START Dataset excerpts

(** * AnySignals: a shallow embedding of the rate-limited gateway

  The development follows the layout of the JavaScript sources:

  - [Js]            JSON values and the few JavaScript notions the code relies on
  - [ToolRegistry]  lib/tool-registry.js
  - [Runtime]       the store, the effect log and the monad of the async code
  - [AnysiteClient] lib/anysite-client.js
  - [Callback]      lib/callback.js
  - [Queue]         lib/queue.js
  - [Worker]        worker.js
  - [Server]        server.js

  Asynchronous functions are written in explicit state-passing style over a
  [World] that holds the Redis store and the log of observable effects; the
  answers of the outside world (downstream API, callback receivers, the
  clock, [Math.random]) are oracles passed as arguments. *)

From Stdlib Require Import ZArith QArith Qround Qminmax Qpower Lqa String Ascii List Lia Bool.
From stdpp Require Import base gmap strings list pretty.

Set Warnings "-register-all".
#[local] Open Scope string_scope.
#[local] Open Scope list_scope.

(* ====================================================================== *)
(** ** JavaScript values *)
(* ====================================================================== *)

Module Js.

(** JSON-compatible values.  Numbers are exact rationals. *)
Inductive jsval : Type :=
| JUndefined
| JNull
| JBool (b : bool)
| JNum (q : Q)
| JStr (s : string)
| JArr (l : list jsval)
| JObj (o : gmap string jsval)
| JNative.   (* a function or object inherited from [Object.prototype] *)

(** Property names every plain object inherits from [Object.prototype]. *)
Definition objectPrototypeKeys : list string :=
  [ "constructor"; "toString"; "toLocaleString"; "valueOf"; "hasOwnProperty";
    "isPrototypeOf"; "propertyIsEnumerable"; "__proto__";
    "__defineGetter__"; "__defineSetter__"; "__lookupGetter__"; "__lookupSetter__" ].

Definition inherited (k : string) : bool :=
  existsb (String.eqb k) objectPrototypeKeys.

(** [o[k]] on a plain object: own property, else the prototype's, else
    [undefined]. *)
Definition get (o : gmap string jsval) (k : string) : jsval :=
  match o !! k with
  | Some v => v
  | None => if inherited k then JNative else JUndefined
  end.

(** [s.includes(sub)] *)
Fixpoint includes (s sub : string) : bool :=
  String.prefix sub s ||
  match s with
  | EmptyString => false
  | String _ rest => includes rest sub
  end.

(** Truthiness of an optional string ([undefined], [null] and [''] are falsy). *)
Definition truthy_str (s : option string) : bool :=
  match s with
  | Some (String _ _) => true
  | _ => false
  end.

(** [parseInt(process.env.X, 10) || dflt]: the parse of the environment
    variable is [None] when it is unset or not a number ([NaN]); [NaN] and
    [0] are falsy. *)
Definition parsed_or (parsed : option Z) (dflt : Z) : Z :=
  match parsed with
  | Some n => if (n =? 0)%Z then dflt else n
  | None => dflt
  end.

(** [Math.round]: the nearest integer, ties towards plus infinity. *)
Definition round (x : Q) : Z := Qfloor (x + (1 # 2)).

(** [Math.ceil] *)
Definition ceil (x : Q) : Z := Qceiling x.

(** Outcome of a call that may throw. *)
Inductive result (A E : Type) : Type :=
| Returned (a : A)
| Threw (e : E).
Arguments Returned {A E} a.
Arguments Threw {A E} e.

End Js.
Export Js.

(* ====================================================================== *)
(** ** lib/tool-registry.js *)
(* ====================================================================== *)

Module ToolRegistry.

Record ToolConfig := mkTool {
  endpoint : string;
  method : string;
  requiredParams : list string;
  optionalParams : list string;
  description : string
}.

(** The table, in source order ([Object.keys] and [Object.entries] follow
    insertion order). *)
Definition TOOL_REGISTRY : list (string * ToolConfig) :=
  [ ("get_linkedin_profile",
     mkTool "/api/linkedin/profile" "POST" ["user"]
       ["with_experience"; "with_education"; "with_skills"; "timeout"]
       "Get LinkedIn profile data");
    ("search_linkedin_users",
     mkTool "/api/linkedin/users/search" "POST" ["count"]
       ["keywords"; "first_name"; "last_name"; "title"; "company"; "location"; "industry"; "timeout"]
       "Search for LinkedIn users");
    ("get_linkedin_user_posts",
     mkTool "/api/linkedin/user/posts" "POST" ["urn"] ["count"; "timeout"]
       "Get posts from a LinkedIn user");
    ("get_linkedin_company",
     mkTool "/api/linkedin/company" "POST" ["company"] ["timeout"]
       "Get LinkedIn company data");
    ("get_linkedin_company_posts",
     mkTool "/api/linkedin/company/posts" "POST" ["urn"] ["count"; "timeout"]
       "Get posts from a LinkedIn company");
    ("search_linkedin_companies",
     mkTool "/api/linkedin/companies/search" "POST" ["count"]
       ["keywords"; "location"; "industry"; "company_size"; "timeout"]
       "Search for LinkedIn companies");
    ("get_linkedin_company_employees",
     mkTool "/api/linkedin/company/employees" "POST" ["company"; "count"]
       ["keywords"; "title"; "timeout"]
       "Get employees of a LinkedIn company");
    ("search_linkedin_posts",
     mkTool "/api/linkedin/posts/search" "POST" ["count"]
       ["keywords"; "sort"; "date_posted"; "authors"; "author_industries";
        "author_title"; "content_type"; "mentioned"; "timeout"]
       "Search for LinkedIn posts");
    ("get_linkedin_post",
     mkTool "/api/linkedin/post" "POST" ["urn"]
       ["include_all_document_images"; "timeout"]
       "Get a specific LinkedIn post");
    ("get_linkedin_post_comments",
     mkTool "/api/linkedin/post/comments" "POST" ["urn"; "count"] ["sort"; "timeout"]
       "Get comments on a LinkedIn post");
    ("get_linkedin_post_reactions",
     mkTool "/api/linkedin/post/reactions" "POST" ["urn"; "count"] ["timeout"]
       "Get reactions on a LinkedIn post");
    ("get_linkedin_group",
     mkTool "/api/linkedin/group" "POST" ["group"] ["timeout"]
       "Get LinkedIn group data");
    ("get_instagram_user",
     mkTool "/api/instagram/user" "POST" ["user"] ["timeout"]
       "Get Instagram user profile");
    ("get_instagram_user_posts",
     mkTool "/api/instagram/user/posts" "POST" ["user"; "count"] ["timeout"]
       "Get posts from an Instagram user");
    ("get_instagram_post",
     mkTool "/api/instagram/post" "POST" ["post"] ["timeout"]
       "Get a specific Instagram post");
    ("get_instagram_post_comments",
     mkTool "/api/instagram/post/comments" "POST" ["post"; "count"] ["timeout"]
       "Get comments on an Instagram post");
    ("get_instagram_post_likes",
     mkTool "/api/instagram/post/likes" "POST" ["post"; "count"] ["timeout"]
       "Get likes on an Instagram post");
    ("search_instagram_posts",
     mkTool "/api/instagram/posts/search" "POST" ["query"; "count"] ["timeout"]
       "Search for Instagram posts");
    ("get_instagram_user_followers",
     mkTool "/api/instagram/user/followers" "POST" ["user"; "count"] ["timeout"]
       "Get followers of an Instagram user");
    ("get_instagram_user_following",
     mkTool "/api/instagram/user/following" "POST" ["user"; "count"] ["timeout"]
       "Get accounts an Instagram user follows");
    ("get_twitter_user",
     mkTool "/api/twitter/user" "POST" ["user"] ["timeout"]
       "Get Twitter/X user profile");
    ("get_twitter_user_tweets",
     mkTool "/api/twitter/user/tweets" "POST" ["user"; "count"] ["timeout"]
       "Get tweets from a Twitter/X user");
    ("search_twitter_posts",
     mkTool "/api/twitter/posts/search" "POST" ["query"; "count"] ["timeout"]
       "Search for Twitter/X posts");
    ("get_twitter_post",
     mkTool "/api/twitter/post" "POST" ["post"] ["timeout"]
       "Get a specific Twitter/X post");
    ("get_twitter_user_followers",
     mkTool "/api/twitter/user/followers" "POST" ["user"; "count"] ["timeout"]
       "Get followers of a Twitter/X user");
    ("get_twitter_user_following",
     mkTool "/api/twitter/user/following" "POST" ["user"; "count"] ["timeout"]
       "Get accounts a Twitter/X user follows");
    ("search_reddit_posts",
     mkTool "/api/reddit/posts/search" "POST" ["query"; "count"]
       ["subreddit"; "sort"; "time_filter"; "timeout"]
       "Search for Reddit posts");
    ("get_reddit_post",
     mkTool "/api/reddit/post" "POST" ["post_url"] ["timeout"]
       "Get a specific Reddit post");
    ("get_reddit_post_comments",
     mkTool "/api/reddit/post/comments" "POST" ["post_url"] ["count"; "sort"; "timeout"]
       "Get comments on a Reddit post");
    ("get_reddit_user",
     mkTool "/api/reddit/user" "POST" ["user"] ["timeout"]
       "Get Reddit user profile");
    ("get_reddit_subreddit",
     mkTool "/api/reddit/subreddit" "POST" ["subreddit"] ["timeout"]
       "Get subreddit information");
    ("search_sec_companies",
     mkTool "/sec/search/companies" "POST" []
       ["forms"; "entityName"; "locationCodes"; "dateRange"; "count"; "timeout"]
       "Search SEC EDGAR for companies");
    ("get_sec_document",
     mkTool "/sec/document" "POST" ["url"] ["timeout"]
       "Get an SEC document") ].

(** Own-property lookup in the table. *)
Fixpoint own (table : list (string * ToolConfig)) (name : string) : option ToolConfig :=
  match table with
  | [] => None
  | (k, c) :: rest => if String.eqb k name then Some c else own rest name
  end.

(** What [TOOL_REGISTRY[toolName]] evaluates to when it is truthy: a tool
    definition, or something inherited from [Object.prototype] (which has no
    [requiredParams]). *)
Inductive entry :=
| Tool (c : ToolConfig)
| Inherited.

(** [TOOL_REGISTRY[toolName] || null] *)
Definition getTool (toolName : string) : option entry :=
  match own TOOL_REGISTRY toolName with
  | Some c => Some (Tool c)
  | None => if Js.inherited toolName then Some Inherited else None
  end.

(** [toolName in TOOL_REGISTRY] *)
Definition toolExists (toolName : string) : bool :=
  match own TOOL_REGISTRY toolName with
  | Some _ => true
  | None => Js.inherited toolName
  end.

Record Validation := mkValidation {
  valid : bool;
  missing : list string;
  error : option string
}.

(** The test of the loop body of [validateParams]. *)
Definition blank (v : jsval) : bool :=
  match v with
  | JUndefined => true
  | JNull => true
  | JStr EmptyString => true
  | _ => false
  end.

END Dataset excerpts

Brief:
In the answer, include exactly the lines from the line containing "Record Validation := mkValidation" through the end of the data, and nothing else.

Solution to this task:
Record Validation := mkValidation {
  valid : bool;
  missing : list string;
  error : option string
}.

(** The test of the loop body of [validateParams]. *)
Definition blank (v : jsval) : bool :=
  match v with
  | JUndefined => true
  | JNull => true
  | JStr EmptyString => true
  | _ => false
  end.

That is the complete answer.